What you will do –
Check every line of the entries below for the word "dispatch", and copy the ones that have it.

Data provided –
(** The same with a body that ends in CR LF. *)
Example persist_put_crlf_get_stripped :
  let v := str "23.5" ++ [CR; LF] in
  let put := mk_req COAP_CON 0 COAP_PUT 1 [] (str "sensor") (Some v) in
  let get := mk_req COAP_CON 0 COAP_GET 2 [] (str "sensor") None in
  let env := Persist.mk_env (str "2024-01-02T03:04:05Z")
                            true Persist.Printed Persist.Closed
                            true Persist.Printed Persist.Closed in
  let fs' := fst (fst (Persist.dispatch env (Persist.mk_files None None) put)) in
  snd (Persist.dispatch env fs' get) = str "23.5".
Proof. reflexivity. Qed.

(** The empty body comes back from the history log. *)
Example persist_put_empty_get_empty :
  let put := mk_req COAP_CON 0 COAP_PUT 1 [] (str "sensor") None in
  let get := mk_req COAP_CON 0 COAP_GET 2 [] (str "sensor") None in
  let env := Persist.mk_env (str "2024-01-02T03:04:05Z")
                            true Persist.Printed Persist.Closed
                            true Persist.Printed Persist.Closed in
  let fs := Persist.mk_files (Some (str "7" ++ [LF]))
                             (Some (str "2024-01-01T00:00:00Z payload=7" ++ [LF])) in
  let fs' := fst (fst (Persist.dispatch env fs put)) in
  Persist.CURR fs' = Some [LF] /\
  snd (Persist.dispatch env fs' get) = [].
Proof. split; reflexivity. Qed.


(** ** The receive loop on whole datagrams

    The rows of the dispatch table, from the bytes received to the bytes
    sent: CON requests with an empty token, answered by ACKs that repeat the
    message id and carry Content-Format 0. *)

Example serve_post_echo :
  Volatile.serve Volatile.g_state_init
    ([64; 2; 0; 1; 180] ++ str "echo" ++ [255] ++ str "hi") =
  Ok (str "NO_DATA", Some ([96; 69; 0; 1; 193; 0; 255] ++ str "echo: hi")).
Proof. reflexivity. Qed.

Example serve_put_then_get :
  Volatile.serve Volatile.g_state_init
    ([64; 3; 0; 2; 182] ++ str "sensor" ++ [255] ++ str "23.5") =
  Ok (str "23.5", Some ([96; 68; 0; 2; 193; 0; 255] ++ str "UPDATED")) /\
  Volatile.serve (str "23.5") ([64; 1; 0; 3; 182] ++ str "sensor") =
  Ok (str "23.5", Some ([96; 69; 0; 3; 193; 0; 255] ++ str "23.5")).
Proof. split; reflexivity. Qed.

Example serve_ignores_bad_version :
  Volatile.serve (str "23.5") ([0; 1; 0; 3; 182] ++ str "sensor") =
  Ok (str "23.5", None).
Proof. reflexivity. Qed.

(** The persistent server stores the body of POST /echo as well, and
    answers 5.00 "WRITE_FAIL" when the history log cannot be opened. *)
Example persist_serve_post_echo :
  let env := Persist.mk_env (str "2024-01-02T03:04:05Z")
                            true Persist.Printed Persist.Closed
                            true Persist.Printed Persist.Closed in
  Persist.serve env (Persist.mk_files None None)
    ([64; 2; 0; 1; 180] ++ str "echo" ++ [255] ++ str "hi") =
  Ok (Persist.mk_files
        (Some (str "hi" ++ [LF]))
        (Some (str "2024-01-02T03:04:05Z payload=hi" ++ [LF])),
      Some ([96; 69; 0; 1; 193; 0; 255] ++ str "echo: hi")).
Proof. reflexivity. Qed.

Example persist_serve_write_fail :
  let env := Persist.mk_env (str "2024-01-02T03:04:05Z")
                            true Persist.Printed Persist.Closed
                            false Persist.Printed Persist.Closed in
  Persist.serve env (Persist.mk_files None None)
    ([64; 3; 0; 2; 182] ++ str "sensor" ++ [255] ++ str "23.5") =
  Ok (Persist.mk_files (Some (str "23.5" ++ [LF])) None,
      Some ([96; 160; 0; 2; 193; 0; 255] ++ str "WRITE_FAIL")).
Proof. reflexivity. Qed.

(** Two updates in a row: the current-state file holds the second value
    and the history log both, in order. *)
Example persist_two_updates :
  let env1 := Persist.mk_env (str "2024-01-02T03:04:05Z")
                             true Persist.Printed Persist.Closed
                             true Persist.Printed Persist.Closed in
  let env2 := Persist.mk_env (str "2024-01-02T03:04:06Z")
                             true Persist.Printed Persist.Closed
                             true Persist.Printed Persist.Closed in
  let '(_, fs1, _) :=
    Persist.write_current_and_history env1 (Persist.mk_files None None)
                                      (str "5") in
  let '(rc, fs2, _) := Persist.write_current_and_history env2 fs1 (str "7") in
  rc = 0 /\
  Persist.read_last_line (Persist.CURR fs2) 2048 = Some (str "7") /\
  Persist.DATA fs2 =
    Some (str "2024-01-02T03:04:05Z payload=5" ++ [LF] ++
          str "2024-01-02T03:04:06Z payload=7" ++ [LF]).
Proof. repeat split. Qed.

Response to the task –
  let fs' := fst (fst (Persist.dispatch env (Persist.mk_files None None) put)) in
  snd (Persist.dispatch env fs' get) = str "23.5".
  let fs' := fst (fst (Persist.dispatch env fs put)) in
  snd (Persist.dispatch env fs' get) = [].
    The rows of the dispatch table, from the bytes received to the bytes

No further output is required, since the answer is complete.